Our Garland logo carries the Texas longhorn and Lone Star over "Texas Republic, Est. 1845," the same emblem every Merlin Classics Texas place wears. The longhorn and star are the Lone Star State's shorthand — toughness, independence, the open range — printed black-and-white with the worn look of an old barn brand or a rodeo poster. What makes this one Garland is the place behind it: the two railroad towns, the Blackland cotton, the Texas hats. On a tee or a cap it reads less like a souvenir and more like a piece of North Texas — Est. 1845, worn plain.

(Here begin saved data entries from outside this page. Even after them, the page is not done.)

(* ===== verification/FrameAlloc.v ===== *)
(** * The physical frame allocator ([src/src/memory/frame_alloc.rs]).

    A bitmap with one bit per frame (set: in use), a search hint, and the
    reference counts of copy-on-write sharing, which are off until the kernel
    heap is up. The statics [REFCOUNTS] and [HEAP_READY] are part of the state of
    the one global allocator. Every call holds the bitmap's lock, or the
    counts' lock ([inc_ref]), for as long as it touches that state, so calls are
    atomic steps. A memory region of the boot loader is its bounds and whether it
    is usable; a [PhysFrame] is its start address. The legacy functions at the end
    of the source call these operations on the global allocator and drop the
    errors. *)

From Stdlib Require Import ZArith Lia Bool.
From stdpp Require Import base gmap sets list strings gmultiset relations.
From S2P Require Import Prelude.

Local Open Scope Z_scope.

(** ** Constants, configuration, errors *)

Definition PAGE_SIZE : Z := 4096.
Definition MAX_FRAMES : Z := (2 * 1024 * 1024 * 1024) `div` PAGE_SIZE.
Definition BITMAP_SIZE : Z := MAX_FRAMES `div` 64.
Definition DEFAULT_MAX_FRAMES : Z := MAX_FRAMES.

Record FrameConfig := mkFrameConfig {
  fc_max_frames : Z;
  enable_refcounting : bool;
  collect_metrics : bool;
  log_allocations : bool;
  log_frees : bool;
  reserve_first_mib : bool;
}.

Definition FrameConfig_default : FrameConfig :=
  mkFrameConfig DEFAULT_MAX_FRAMES true true false false true.

Definition FrameConfig_validate (c : FrameConfig) : result unit string :=
  if fc_max_frames c =? 0 then Err "max_frames must be > 0"%string else Ok tt.

Record PhysFrame := mkPhysFrame { start_address : Z }.

Inductive FrameError :=
| OutOfFrames
| InvalidFrameIndex (index max : Z)
| AlreadyFree
| RefcountUnderflow (frame : PhysFrame)
| NotInitialised
| FrameConfigError (s : string).

(** [PhysFrame::containing_address(PhysAddr::new(idx * PAGE_SIZE))]. *)
Definition phys_frame_from_index (idx : Z) : PhysFrame :=
  let a := mul64 idx PAGE_SIZE in mkPhysFrame (a - a `mod` PAGE_SIZE).

Definition phys_frame_to_index (f : PhysFrame) : Z := start_address f `div` PAGE_SIZE.

Definition frame_to_word_bit (frame : Z) : Z * Z := (frame `div` 64, frame `mod` 64).

(** ** The bitmap *)

Record RawBitmapAllocator := mkRawBitmap {
  bitmap : list Z;
  next_hint : Z;
  total_frames : Z;
  used_frames : Z;
  max_frames : Z;
  phys_offset : Z;
}.

#[export] Instance eta_RawBitmapAllocator : Settable RawBitmapAllocator :=
  λ a, mkRawBitmap (bitmap a) (next_hint a) (total_frames a) (used_frames a) (max_frames a) (phys_offset a).

Definition RawBitmapAllocator_new : RawBitmapAllocator :=
  mkRawBitmap (replicate (Z.to_nat BITMAP_SIZE) 0) 0 0 0 MAX_FRAMES 0.

Definition with_max_frames (n : Z) : RawBitmapAllocator :=
  RawBitmapAllocator_new <| max_frames := Z.min n MAX_FRAMES |>.

(** [!x] on a [u64]. *)
Definition not64 (x : Z) : Z := wrap64 (Z.lnot x).

Definition mark_free (frame : Z) (a : RawBitmapAllocator) : RawBitmapAllocator :=
  if max_frames a <=? frame then a
  else
    let '(word, bit) := frame_to_word_bit frame in
    if word <? BITMAP_SIZE
    then a <| bitmap := alter (λ w, Z.land w (not64 (Z.shiftl 1 bit))) (Z.to_nat word) (bitmap a) |>
    else a.

Definition mark_used (frame : Z) (a : RawBitmapAllocator) : RawBitmapAllocator :=
  if max_frames a <=? frame then a
  else
    let '(word, bit) := frame_to_word_bit frame in
    if word <? BITMAP_SIZE
    then a <| bitmap := alter (λ w, Z.lor w (Z.shiftl 1 bit)) (Z.to_nat word) (bitmap a) |>
    else a.

Definition is_free (a : RawBitmapAllocator) (frame : Z) : bool :=
  if max_frames a <=? frame then false
  else
    let '(word, bit) := frame_to_word_bit frame in
    (word <? BITMAP_SIZE) &&
    (Z.land (Z.shiftr (default 0 (bitmap a !! Z.to_nat word)) bit) 1 =? 0).

Record MemoryRegion := mkMemoryRegion {
  region_start : Z;
  region_end : Z;
  usable : bool;
}.

(** The frames of a usable region, [frame_start..frame_end]. *)
Definition region_frames (r : MemoryRegion) : list Z :=
  let s := region_start r `div` PAGE_SIZE in
  seqZ s (region_end r `div` PAGE_SIZE - s).

(** The loop body over the frames of a region: the allocator and the running total. *)
Definition add_frame (st : RawBitmapAllocator * Z) (i : Z) : RawBitmapAllocator * Z :=
  if i <? max_frames st.1 then (mark_free i st.1, add64 st.2 1) else st.

Definition add_memory_region (st : RawBitmapAllocator * Z) (r : MemoryRegion) : RawBitmapAllocator * Z :=
  if usable r then foldl add_frame st (region_frames r) else st.

Definition RawBitmapAllocator_init (off : Z) (regions : list MemoryRegion) (c : FrameConfig)
    (a : RawBitmapAllocator) : RawBitmapAllocator :=
  let a := a <| phys_offset := off |> <| bitmap := (λ _, U64_MAX) <$> bitmap a |> in
  let '(a, total) := foldl add_memory_region (a, 0) regions in
  let a := if reserve_first_mib c
           then foldl (λ a i, if i <? max_frames a then mark_used i a else a) a
                  (seqZ 0 (0x100000 `div` PAGE_SIZE))
           else a in
  a <| total_frames := total |> <| next_hint := if reserve_first_mib c then 256 else 0 |>.

(** The first free frame among [n] from [i] on. *)
Fixpoint find_free (a : RawBitmapAllocator) (i : Z) (n : nat) : option Z :=
  match n with
  | O => None
  | S n' => if is_free a i then Some i else find_free a (i + 1) n'
  end.

(** The body of the two loops of [alloc_frame] for the frame found. *)
Definition take_frame (i : Z) (a : RawBitmapAllocator) : RawBitmapAllocator :=
  (mark_used i a) <| used_frames := add64 (used_frames a) 1 |> <| next_hint := add64 i 1 |>.

Definition alloc_frame (a : RawBitmapAllocator) : RawBitmapAllocator * option PhysFrame :=
  match find_free a (next_hint a) (Z.to_nat (total_frames a - next_hint a)) with
  | Some i => (take_frame i a, Some (phys_frame_from_index i))
  | None =>
    match find_free a 0 (Z.to_nat (next_hint a)) with
    | Some i => (take_frame i a, Some (phys_frame_from_index i))
    | None => (a, None)
    end
  end.

Definition raw_free_frame (f : PhysFrame) (a : RawBitmapAllocator) : RawBitmapAllocator :=
  let idx := phys_frame_to_index f in
  if idx <? max_frames a then
    let a := (mark_free idx a) <| used_frames := sat_sub (used_frames a) 1 |> in
    if idx <? next_hint a then a <| next_hint := idx |> else a
  else a.

Definition free_frames (a : RawBitmapAllocator) : Z := sat_sub (total_frames a) (used_frames a).

Definition raw_reset (a : RawBitmapAllocator) : RawBitmapAllocator :=
  a <| bitmap := (λ _, U64_MAX) <$> bitmap a |> <| total_frames := 0 |> <| used_frames := 0 |>
    <| next_hint := 0 |>.

(** ** The allocator with reference counts *)

Record FrameMetrics := mkFrameMetrics {
  allocations : Z;
  frees : Z;
  allocation_failures : Z;
  refcount_incs : Z;
  refcount_decs : Z;
  oom_events : Z;
  m_total_frames : Z;
  m_free_frames : Z;
}.

#[export] Instance eta_FrameMetrics : Settable FrameMetrics :=
  λ m, mkFrameMetrics (allocations m) (frees m) (allocation_failures m) (refcount_incs m)
         (refcount_decs m) (oom_events m) (m_total_frames m) (m_free_frames m).

Record FrameAllocator := mkFrameAllocator {
  raw : RawBitmapAllocator;
  config : FrameConfig;
  metrics : FrameMetrics;
  initialised : bool;
  REFCOUNTS : list Z;
  HEAP_READY : bool;
}.

#[export] Instance eta_FrameAllocator : Settable FrameAllocator :=
  λ a, mkFrameAllocator (raw a) (config a) (metrics a) (initialised a) (REFCOUNTS a) (HEAP_READY a).

Definition metric (f : FrameMetrics → FrameMetrics) (a : FrameAllocator) : FrameAllocator :=
  a <| metrics := f (metrics a) |>.

Definition inc_alloc (m : FrameMetrics) := m <| allocations := add64 (allocations m) 1 |>.
Definition inc_free (m : FrameMetrics) := m <| frees := add64 (frees m) 1 |>.
Definition inc_alloc_failure (m : FrameMetrics) :=
  m <| allocation_failures := add64 (allocation_failures m) 1 |>.
Definition inc_refcount_inc (m : FrameMetrics) := m <| refcount_incs := add64 (refcount_incs m) 1 |>.
Definition inc_oom (m : FrameMetrics) := m <| oom_events := add64 (oom_events m) 1 |>.

(** Panics on an invalid configuration. *)
Definition FrameAllocator_new (c : FrameConfig) : option FrameAllocator :=
  match FrameConfig_validate c with
  | Ok _ => Some (mkFrameAllocator (with_max_frames (fc_max_frames c)) c
                    (mkFrameMetrics 0 0 0 0 0 0 0 0) false [] false)
  | Err _ => None
  end.

Definition FrameAllocator_init (off : Z) (regions : list MemoryRegion) (a : FrameAllocator) :
    FrameAllocator :=
  let r := RawBitmapAllocator_init off regions (config a) (raw a) in
  metric (λ m, m <| m_total_frames := total_frames r |>
                 <| m_free_frames := sub64 (total_frames r) (used_frames r) |>)
    (a <| raw := r |> <| initialised := true |>).

Definition mark_heap_ready (a : FrameAllocator) : FrameAllocator :=
  a <| REFCOUNTS := replicate (Z.to_nat (Z.min (max_frames (raw a)) MAX_FRAMES)) 0 |>
    <| HEAP_READY := true |>.

Definition rc_len (a : FrameAllocator) : Z := Z.of_nat (length (REFCOUNTS a)).

Definition rc_get (a : FrameAllocator) (idx : Z) : Z := default 0 (REFCOUNTS a !! Z.to_nat idx).

Definition rc_set (idx v : Z) (a : FrameAllocator) : FrameAllocator :=
  a <| REFCOUNTS := <[Z.to_nat idx := v]> (REFCOUNTS a) |>.

Definition allocate_one (a : FrameAllocator) : FrameAllocator * result PhysFrame FrameError :=
  if negb (initialised a) then (a, Err NotInitialised)
  else
    let '(r, found) := alloc_frame (raw a) in
    let a := a <| raw := r |> in
    match found with
    | None => (metric (λ m, inc_oom (inc_alloc_failure m)) a, Err OutOfFrames)
    | Some f =>
      let a := metric inc_alloc a in
      let idx := phys_frame_to_index f in
      if HEAP_READY a && (idx <? rc_len a)
      then (metric inc_refcount_inc (rc_set idx 1 a), Ok f)
      else (a, Ok f)
    end.

Definition refcount_inc_ref (f : PhysFrame) (a : FrameAllocator) : FrameAllocator * result unit FrameError :=
  if negb (HEAP_READY a) then (a, Ok tt)
  else
    let idx := phys_frame_to_index f in
    if rc_len a <=? idx then (a, Err (InvalidFrameIndex idx (rc_len a)))
    else (rc_set idx (wrap32 (rc_get a idx + 1)) a, Ok tt).

Definition inc_ref (f : PhysFrame) (a : FrameAllocator) : FrameAllocator * result unit FrameError :=
  match refcount_inc_ref f a with
  | (a, Ok _) => (metric inc_refcount_inc a, Ok tt)
  | (a, Err e) => (a, Err e)
  end.

Definition dec_ref (f : PhysFrame) (a : FrameAllocator) : FrameAllocator * result unit FrameError :=
  let release (a : FrameAllocator) := a <| raw := raw_free_frame f (raw a) |> in
  if negb (HEAP_READY a) then (release a, Ok tt)
  else
    let idx := phys_frame_to_index f in
    if rc_len a <=? idx then (a, Err (InvalidFrameIndex idx (rc_len a)))
    else if rc_get a idx =? 0 then (a, Err (RefcountUnderflow f))
    else
      let a := rc_set idx (rc_get a idx - 1) a in
      (if rc_get a idx =? 0 then release a else a, Ok tt).

Definition free_frame (f : PhysFrame) (a : FrameAllocator) : FrameAllocator * result unit FrameError :=
  if negb (initialised a) then (a, Err NotInitialised)
  else dec_ref f (metric inc_free a).

Definition get_ref (f : PhysFrame) (a : FrameAllocator) : Z :=
  if negb (HEAP_READY a) then 0 else rc_get a (phys_frame_to_index f).

Record FrameStats := mkFrameStats {
  st_total_frames : Z;
  st_free_frames : Z;
  st_used_frames : Z;
  st_refcounted_frames : Z;
  st_total_allocations : Z;
  st_total_frees : Z;
}.

Definition stats (a : FrameAllocator) : FrameStats :=
  let r := raw a in
  mkFrameStats (total_frames r) (sub64 (total_frames r) (used_frames r)) (used_frames r)
    (if HEAP_READY a then Z.of_nat (length (filter (λ c, 0 < c) (REFCOUNTS a))) else 0)
    (allocations (metrics a)) (frees (metrics a)).

(** ** The bitmap as a set of free frames *)

Definition wf (a : RawBitmapAllocator) : Prop :=
  Z.of_nat (length (bitmap a)) = BITMAP_SIZE ∧ max_frames a ≤ MAX_FRAMES.

Lemma is_free_bit a i :
  wf a → 0 ≤ i → is_free a i = (i <? max_frames a) && negb (Z.testbit (default 0 (bitmap a !! Z.to_nat (i `div` 64))) (i `mod` 64)).
Proof.
  intros [Hlen Hmax] Hi. unfold is_free, frame_to_word_bit.
  destruct (Z.leb_spec (max_frames a) i) as [Hge|Hlt]; [by apply Z.ltb_ge in Hge as ->|].
  assert (i `div` 64 < BITMAP_SIZE) as Hw.
  { apply Z.div_lt_upper_bound; [lia|]. change (64 * BITMAP_SIZE) with MAX_FRAMES. lia. }
  apply Z.ltb_lt in Hw as ->. apply Z.ltb_lt in Hlt as ->. simpl.
  change 1 with (Z.ones 1). rewrite Z.land_ones by lia. change (2 ^ 1) with 2.
  rewrite <-Z.bit0_mod, Z.shiftr_spec, Z.add_0_l by lia. by destruct (Z.testbit _ _).
Qed.

Lemma wf_alter a f n : wf a → wf (a <| bitmap := alter f n (bitmap a) |>).
Proof. unfold wf. simpl. by rewrite length_alter. Qed.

One town made from two — a North Texas city that started as a feud between two railroad camps and got its name from a man who'd never been to Texas. Garland sits on the Blackland prairie northeast of Dallas, where two railroads once built rival depots a mile apart and the towns around them, Duck Creek and Embree, fought for years over which would win. In 1887 a congressman ended it by dropping a post office on neutral ground between them and calling the new town Garland. Cotton, onions on the rail line, and Texas hats since — this page tells the story.
Why People Visit Garland Texas
People come to Garland for its easy place in the Metroplex — a historic square and a real founding story, lake recreation on Ray Hubbard, and green preserves — all minutes northeast of Dallas. It's practical, green, and neighborly: the town that two railroads accidentally built.